▸ **Assignment**: Where the records below show a line containing "Definition parse_escape (s", start copying; end with the line containing "(ECode 12, t)", and copy it too.

▸ **Data to process**:
(** [!v]: the falsy JSON values are [undefined], [null], [false], [0] and
    the empty string. *)
Definition falsy (v : JsVal) : bool :=
  match v with
  | JUndefined | JNull => true
  | JBool b => negb b
  | JNum q => Qeq_bool q 0
  | JStr s => String.eqb s ""
  | JArr _ | JObj _ => false
  end.

Section Route.

(** The two builtins the route relies on: [Number.prototype.toString] on a
    finite number, and the digit scan [parseInt] runs on a string. *)
Variable numberToString : Q -> string.
Variable parseIntString : string -> JsNumber.

(** [ToString(v)] on a JSON value. An array is joined with [","], with
    [undefined] and [null] read as [""]. An object's own [toString] field is
    not callable, and neither its own [valueOf] field nor
    [Object.prototype.valueOf] yields a primitive, so converting an object
    that has a [toString] field throws a [TypeError]; any other object reads
    as ["[object Object]"]. *)
Fixpoint toString (v : JsVal) : Exc string :=
  match v with
  | JUndefined => Ok "undefined"
  | JNull => Ok "null"
  | JBool b => Ok (if b then "true" else "false")
  | JNum q => Ok (numberToString q)
  | JStr s => Ok s
  | JArr xs =>
      let fix elems (xs : list JsVal) : Exc (list string) :=
        match xs with
        | [] => Ok []
        | x :: xs' =>
            bind (match x with JUndefined | JNull => Ok "" | _ => toString x end)
                 (fun s => bind (elems xs') (fun ss => Ok (s :: ss)))
        end in
      bind (elems xs) (fun ss => Ok (String.concat "," ss))
  | JObj fs =>
      if existsb (fun kv => String.eqb (fst kv) "toString") fs then Throw
      else Ok "[object Object]"
  end.

Definition parseInt (v : JsVal) : Exc JsNumber :=
  bind (toString v) (fun s => Ok (parseIntString s)).
(** What follows a backslash: a class escape, or one character. *)
Inductive escape : Type :=
  | EClass (it : class_item)
  | ECode (cp : nat).

(** The escapes shared by atoms and class atoms; [s] is the text after the
    backslash. *)
Definition parse_escape (s : list ascii) : option (escape * list ascii) :=
  match s with
  | [] => None
  | "d" :: t => Some (EClass (CDigit false), t)
  | "D" :: t => Some (EClass (CDigit true), t)
  | "w" :: t => Some (EClass (CWord false), t)
  | "W" :: t => Some (EClass (CWord true), t)
  | "s" :: t => Some (EClass (CSpace false), t)
  | "S" :: t => Some (EClass (CSpace true), t)
  | "t" :: t => Some (ECode 9, t)
  | "n" :: t => Some (ECode 10, t)
  | "v" :: t => Some (ECode 11, t)
  | "f" :: t => Some (ECode 12, t)
  | "r" :: t => Some (ECode 13, t)
  | "0" :: t => Some (ECode 0, t)
  | "c" :: l :: t =>
      if is_upper l || is_lower l then Some (ECode (code l mod 32), t)
      else Some (ECode (code "\"), "c" :: l :: t)
  | "x" :: t =>
      match hex_digits 2 t 0 with
      | Some (v, t') => Some (ECode v, t')
      | None => Some (ECode (code "x"), t)
      end
  | "u" :: t =>
      match hex_digits 4 t 0 with
      | Some (v, t') => Some (ECode v, t')
      | None => Some (ECode (code "u"), t)
      end
  | c :: t => Some (ECode (code c), t)
  end.

(** A class atom: one character or a class escape. *)
Definition class_atom (s : list ascii) : option (escape * list ascii) :=
  match s with
  | [] => None
  | "\" :: "b" :: t => Some (ECode 8, t)
  | "\" :: t => parse_escape t
  | c :: t => Some (ECode (code c), t)
  end.

Definition single (cp : nat) : class_item :=
  CRange (ascii_of_nat cp) (ascii_of_nat cp).

Definition escape_item (e : escape) : class_item :=
  match e with EClass it => it | ECode cp => single cp end.

(** The items of a class up to its closing bracket. *)
Fixpoint parse_class_items (fuel : nat) (s : list ascii)
    : option (list class_item * list ascii) :=
  match fuel with
  | 0 => None
  | S fuel' =>
      match s with
      | [] => None
      | "]" :: t => Some ([], t)
      | _ =>
          match class_atom s with
          | None => None
          | Some (a, s1) =>
              match s1 with
              | "-" :: "]" :: _ =>
                  match parse_class_items fuel' s1 with
                  | Some (its, s2) => Some (escape_item a :: its, s2)
                  | None => None
                  end
              | "-" :: s2 =>
                  match class_atom s2 with
                  | None => None
                  | Some (b, s3) =>
                      match a, b with
                      | ECode lo, ECode hi =>
                          if (hi <? lo)%nat then None
                          else
                            match parse_class_items fuel' s3 with
                            | Some (its, s4) =>
                                Some (CRange (ascii_of_nat lo) (ascii_of_nat hi) :: its, s4)
                            | None => None
                            end
                      | _, _ =>
                          match parse_class_items fuel' s3 with
                          | Some (its, s4) =>
                              Some (escape_item a :: single (code "-") :: escape_item b :: its, s4)
                          | None => None
                          end
                      end
                  end
              | _ =>
                  match parse_class_items fuel' s1 with
                  | Some (its, s2) => Some (escape_item a :: its, s2)
                  | None => None
                  end
              end
          end
      end
  end.

Definition parse_class (s : list ascii) : option (regex * list ascii) :=
  let '(neg, s1) := match s with "^" :: t => (true, t) | _ => (false, s) end in
  match parse_class_items (S (length s1)) s1 with
  | Some (its, s2) => Some (RClass neg its, s2)
  | None => None
  end.
Lemma turn_keeps_counter_in_range_witness :
  exists (final : AgentState) (trace : list AgentWorkflow.node) (h' : history),
    AgentWorkflow.invoke ascii_upper (over_store always_clarifying_workflow None)
      (Some "session-123") first_turn_state []
    = (Ok (final, trace), h')
    /\ 0 <= clarification_count final <= 2.
Proof.
  destruct (turn_keeps_counter_in_range ascii_upper
              (over_store always_clarifying_workflow None) (Some "session-123")
              first_turn_state [])
    as [Hstopped|(final & trace & h' & Hrun & Hrange & _)].
  - discriminate.
  - vm_compute. discriminate.
  - vm_compute. discriminate.
  - vm_compute. split; discriminate.
  - destruct Hstopped as (saver & Hsaver & e & [(Hread & _)|(front & s & Hput & _)]);
      injection Hsaver as <-; discriminate.
  - exists final, trace, h'. split; [exact Hrun|exact Hrange].
Defined.

Lemma model_decision_routes_witness :
  exists s' : AgentState,
    MasterOrchestrator.execute ascii_upper
      (plain_agent (constant_llm "needs clarification") default_agent_config)
      (World first_turn_state [])
    = (Ok tt,
       World s'
         [ev_generate "gpt-4o-mini"
            (by_prompt_variables
               [("query", "What accuracy does Spider report?");
                ("history", "No previous conversation.")]) true])
    /\ next_agent s' = "clarification"
    /\ clarification_count s' = 1.
Proof.
  destruct (model_decision_routes ascii_upper
              (plain_agent (constant_llm "needs clarification") default_agent_config)
              (World first_turn_state [])
              (HumanMessage "What accuracy does Spider report?"))
    as (s' & _ & _ & Hrun & Hroute); try reflexivity.
  exists s'. split; [exact Hrun|].
  change (next_agent s' = "clarification"
          /\ clarification_count s' = 0 + 1
          /\ clarification_needed s' = true
          /\ missing_context s' = ["Query is vague or ambiguous"]) in Hroute.
  destruct Hroute as (Hnext & Hcount & _). split; assumption.
Defined.

(** The decision is read by looking for the word anywhere in the answer: a
    model that answers "No clarification needed" is routed to clarification. *)
Example incidental_mention_routes_to_clarification :
  exists (s' : AgentState) (h' : history),
    MasterOrchestrator.execute ascii_upper
      (plain_agent (constant_llm "No clarification needed") default_agent_config)
      (World first_turn_state []) = (Ok tt, World s' h')
    /\ next_agent s' = "clarification".
Proof. do 2 eexists. split; [vm_compute; reflexivity|reflexivity]. Qed.

Lemma empty_window_raises_index_error_witness :
  ClarificationAgent.execute (plain_agent failing_llm default_agent_config)
    (World (create_initial_state [] "session-123") [])
  = (Raise (IndexError "list index out of range"),
     World (create_initial_state [] "session-123") [])
  /\ MasterOrchestrator.execute ascii_upper negative_history_orchestrator (World first_turn_state [])
     = (Raise (IndexError "list index out of range"), World first_turn_state []).
Proof.
  split.
  - destruct ((empty_window_raises_index_error ascii_upper)
                (plain_agent failing_llm default_agent_config)
                (World (create_initial_state [] "session-123") [])) as [Hclarify _].
    apply Hclarify. reflexivity.
  - destruct ((empty_window_raises_index_error ascii_upper) negative_history_orchestrator
                (World first_turn_state [])) as [_ Horchestrate].
    apply Horchestrate; reflexivity.
Defined.

Lemma clarification_writes_only_its_answer_witness :
  exists (text : string) (s' : AgentState) (h' : history),
    ClarificationAgent.execute
      (plain_agent (constant_llm "Which paper do you mean?") default_agent_config)
      (World first_turn_state []) = (Ok tt, World s' h')
    /\ final_answer s' = Some text
    /\ iteration s' = 0.
Proof.
  destruct (clarification_writes_only_its_answer
              (plain_agent (constant_llm "Which paper do you mean?") default_agent_config)
              (World first_turn_state []))
    as (text & s' & h' & Hrun & _ & Hanswer & _ & _ & Hiter & _).
  - discriminate.
  - exists text, s', h'. repeat split; assumption.
Defined.

Lemma synthesis_asks_about_first_user_message_witness :
  exists (obs_text : string) (returned : bool) (s' : AgentState),
    AnswerSynthesisAgent.execute
      (plain_agent (constant_llm "Spider reports 85.3%.") default_agent_config)
      (World follow_up_state [])
    = (Ok tt,
       World s'
         [ev_generate "gpt-4o-mini"
            (by_prompt_variables
               [("query", "Tell me more about it"); ("observations", obs_text)])
            returned])
    /\ obs_text = "No observations available.".
Proof.
  destruct (synthesis_asks_about_first_user_message
              (plain_agent (constant_llm "Spider reports 85.3%.") default_agent_config)
              (World follow_up_state []) eq_refl)
    as (query & obs_text & returned & s' & Hrun & Hfirst & _ & Hobs & _).
  rewrite (Hfirst [] (HumanMessage "Tell me more about it")
             [AIMessage "Which paper do you mean?"; HumanMessage "The Spider paper"])
    in Hrun.
  - exists obs_text, returned, s'. split; [exact Hrun|].
    apply Hobs; [reflexivity|left; reflexivity].
  - reflexivity.
  - reflexivity.
  - intros m [].
Defined.


Lemma unknown_thread_is_not_found_witness :
  exists h' : history,
    MemoryRoutes.get_session_history workflow_with_store sample_clock "session-999" []
    = (HTTPException 404 "Session not found: session-999", h')
    /\ MemoryRoutes.clear_session workflow_with_store "session-999" []
       = (HTTPException 404 "Session not found: session-999", h')
    /\ (h' = [] \/ exists b, h' = [ev_checkpoint_list "session-999" b]).
Proof.
  apply (unknown_thread_is_not_found workflow_with_store sample_clock "session-999" []).
  exact I.
Defined.

Lemma session_history_lists_dialogue_witness :
  exists response : MemoryRoutes.SessionHistoryResponse,
    MemoryRoutes.get_session_history workflow_with_store sample_clock "session-123" []
    = (Response response,
       [ev_checkpoint_list "session-123" true; ev_checkpoint_get "session-123" true])
    /\ map (fun m => (MemoryRoutes.role m, MemoryRoutes.message_content m))
         (MemoryRoutes.history_messages response)
       = [("user", "Tell me more about it"); ("assistant", "Which paper do you mean?")]
    /\ MemoryRoutes.history_message_count response = 2.
Proof.
  destruct (session_history_lists_dialogue workflow_with_store sample_clock
              "session-123" [] sample_store stored_state [] stored_state)
    as (response & Hrun & _ & Hroles & _ & Hcount).
  - reflexivity.
  - reflexivity.
  - reflexivity.
  - exists response. split; [exact Hrun|]. split; [exact Hroles|exact Hcount].
Defined.

Lemma clear_session_deletes_once_witness :
  MemoryRoutes.clear_session workflow_with_store "session-123" []
  = (Response {| MemoryRoutes.cleared_message := "Session cleared successfully";
                 MemoryRoutes.cleared_session_id := "session-123" |},
     [ev_checkpoint_list "session-123" true; ev_checkpoint_delete "session-123" true]).
Proof.
  destruct (clear_session_deletes_once workflow_with_store "session-123" []
              sample_store stored_state [])
    as (deleted & Hcalls & Hresult & Hdeleted).
  - reflexivity.
  - reflexivity.
  - rewrite (surjective_pairing
               (MemoryRoutes.clear_session workflow_with_store "session-123" [])).
    rewrite Hcalls, Hresult, Hdeleted. reflexivity.
Defined.

Lemma chat_new_conversation_witness :
  exists (answer : string) (count : Z) (h' : history),
    ChatRoute.chat ascii_upper ascii_lower (over_store always_clarifying_workflow None)
      "generated-id"
      {| ChatRoute.message := "Tell me more about it";
         ChatRoute.request_session_id := Some "";
         ChatRoute.top_k := 5 |} []
    = (Response {| ChatRoute.answer := answer;
                   ChatRoute.sources := [];
                   ChatRoute.response_session_id := "generated-id";
                   ChatRoute.message_count := count |}, h').
Proof.
  destruct (chat_new_conversation ascii_upper ascii_lower
              (over_store always_clarifying_workflow None) "generated-id"
              {| ChatRoute.message := "Tell me more about it";
                 ChatRoute.request_session_id := Some "";
                 ChatRoute.top_k := 5 |} [] I eq_refl)
    as [(final & trace & h' & answer & _ & _ & Hchat)
       |[(h' & _ & [Hneg|Hneg])|(e & h' & _ & Hstopped & _)]].
  - exists answer, (Z.of_nat (List.length (messages final))), h'. exact Hchat.
  - vm_compute in Hneg. discriminate.
  - vm_compute in Hneg. discriminate.
  - destruct Hstopped as (saver & Hsaver & e' & [(Hread & _)|(front & s & Hput & _)]);
      injection Hsaver as <-; discriminate.
Defined.

Lemma chat_reply_to_clarification_is_researched_witness :
  exists (final : AgentState) (h' : history) (answer : string),
    clarification_count final = 0
    /\ final_answer final = Some answer
    /\ ChatRoute.chat ascii_upper ascii_lower workflow_with_store "generated-id"
         {| ChatRoute.message := "The Spider paper";
            ChatRoute.request_session_id := Some "session-123";
            ChatRoute.top_k := 5 |} []
       = (Response {| ChatRoute.answer := answer;
                      ChatRoute.sources := [];
                      ChatRoute.response_session_id := "session-123";
                      ChatRoute.message_count :=
                        Z.of_nat (List.length (messages final)) |}, h').
Proof.
  destruct (chat_reply_to_clarification_is_researched ascii_upper ascii_lower
              workflow_with_store "generated-id"
              {| ChatRoute.message := "The Spider paper";
                 ChatRoute.request_session_id := Some "session-123";
                 ChatRoute.top_k := 5 |} []
              sample_store stored_state [] stored_state
              [HumanMessage "Tell me more about it"; Message tool "lookup" []]
              (AIMessage "Which paper do you mean?"))
    as [(final & h' & answer & _ & Hcount & Hanswer & Hchat)
       |(e & h' & _ & Hstopped & _)].
  - reflexivity.
  - reflexivity.
  - reflexivity.
  - reflexivity.
  - reflexivity.
  - reflexivity.
  - vm_compute. discriminate.
  - exists final, h', answer. split; [exact Hcount|]. split; [exact Hanswer|exact Hchat].
  - destruct Hstopped as (saver & Hsaver & e' & [(Hread & _)|(front & s & Hput & _)]);
      injection Hsaver as <-; discriminate.
Defined.

Lemma failed_trace_repeats_the_completion_witness :
  exists h' : history,
    ClarificationAgent.execute untraced_clarification (World first_turn_state [])
    = (Ok tt, World (clarified "Which paper do you mean?" first_turn_state) h')
    /\ count_calls is_completion h' = 2%nat.
Proof.
  pose proof (failed_trace_repeats_the_completion untraced_clarification
                (World first_turn_state []) untraced_store
                {| provider := Some "langfuse"; prompt_id := None;
                   prompt_version := None; environment := None |}
                [] (HumanMessage "What accuracy does Spider report?")
                {| prompt_text := "clarification";
                   prompt_compile := fun _ => Ok "Ask the user what is unclear." |}
                "Ask the user what is unclear." "Which paper do you mean?"
                (PortError "tracing unavailable")
                eq_refl eq_refl eq_refl eq_refl) as Hrun.
  cbv zeta in Hrun.
  specialize (Hrun eq_refl eq_refl eq_refl eq_refl).
  eexists. split; [exact Hrun|]. reflexivity.
Defined.

Lemma failed_setup_keeps_the_checkpointer_witness :
  WorkflowInit.init_checkpointer (Some unprepared_redis) = Some sample_store
  /\ fst (AgentWorkflow.get_thread_state workflow_with_store "session-123" [])
     = Ok (Some stored_state).
Proof.
  destruct failed_setup_keeps_the_checkpointer as [_ Hkept].
  destruct (Hkept workflow_with_store unprepared_redis sample_store
              (PortError "index creation failed") "session-123" [])
    as (Hsaver & Hstate & _); try reflexivity.
  split; [reflexivity|]. rewrite Hstate. reflexivity.
Defined.

Lemma retrieve_outcomes_witness :
  DocumentRetriever.retrieve ascii_strip sample_retriever "   " 5 None []
  = (Raise (ValueError "Query cannot be empty"), [])
  /\ exists documents : list document,
       DocumentRetriever.retrieve ascii_strip sample_retriever "What is Spider?" 5 None []
       = (Ok documents,
          [DocumentRetriever.embed_call ["What is Spider?"] true;
           DocumentRetriever.search_call [0.25%float] 5 true])
       /\ List.length documents = 2%nat.
Proof.
  destruct (retrieve_outcomes ascii_strip sample_retriever "   " 5 None [])
    as (_ & Hblank & _).
  destruct (retrieve_outcomes ascii_strip sample_retriever "What is Spider?" 5 None [])
    as (_ & _ & Hother).
  split.
  - apply Hblank. reflexivity.
  - specialize (Hother eq_refl). cbv zeta in Hother. cbn in Hother.
    destruct Hother as (documents & Hrun & Hlen & _).
    exists documents. split; [exact Hrun|exact Hlen].
Defined.

Lemma pdf_tool_over_the_retriever_witness :
  PDFRetrievalTool._run show_float show_float
    (pdf_tool_over ascii_strip sample_retriever 0.5%float) "" []
  = (Raise (ValueError "Query cannot be empty"), [ev_retrieve "" 5 false])
  /\ exists out : string,
       PDFRetrievalTool._run show_float show_float
         (pdf_tool_over ascii_strip sample_retriever 0.5%float) "What is Spider?" []
       = (Ok out, [ev_retrieve "What is Spider?" 5 true]).
Proof.
  destruct (pdf_tool_over_the_retriever ascii_strip show_float show_float sample_retriever
              0.5%float "" []) as [Hblank _].
  destruct (pdf_tool_over_the_retriever ascii_strip show_float show_float sample_retriever
              0.5%float "What is Spider?" []) as [_ Hother].
  split.
  - apply Hblank. reflexivity.
  - edestruct (Hother [0.25%float] [] _ eq_refl eq_refl eq_refl) as (out & Hrun & _).
    exists out. exact Hrun.
Defined.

▸ **Answer space**:
Definition parse_escape (s : list ascii) : option (escape * list ascii) :=
  match s with
  | [] => None
  | "d" :: t => Some (EClass (CDigit false), t)
  | "D" :: t => Some (EClass (CDigit true), t)
  | "w" :: t => Some (EClass (CWord false), t)
  | "W" :: t => Some (EClass (CWord true), t)
  | "s" :: t => Some (EClass (CSpace false), t)
  | "S" :: t => Some (EClass (CSpace true), t)
  | "t" :: t => Some (ECode 9, t)
  | "n" :: t => Some (ECode 10, t)
  | "v" :: t => Some (ECode 11, t)
  | "f" :: t => Some (ECode 12, t)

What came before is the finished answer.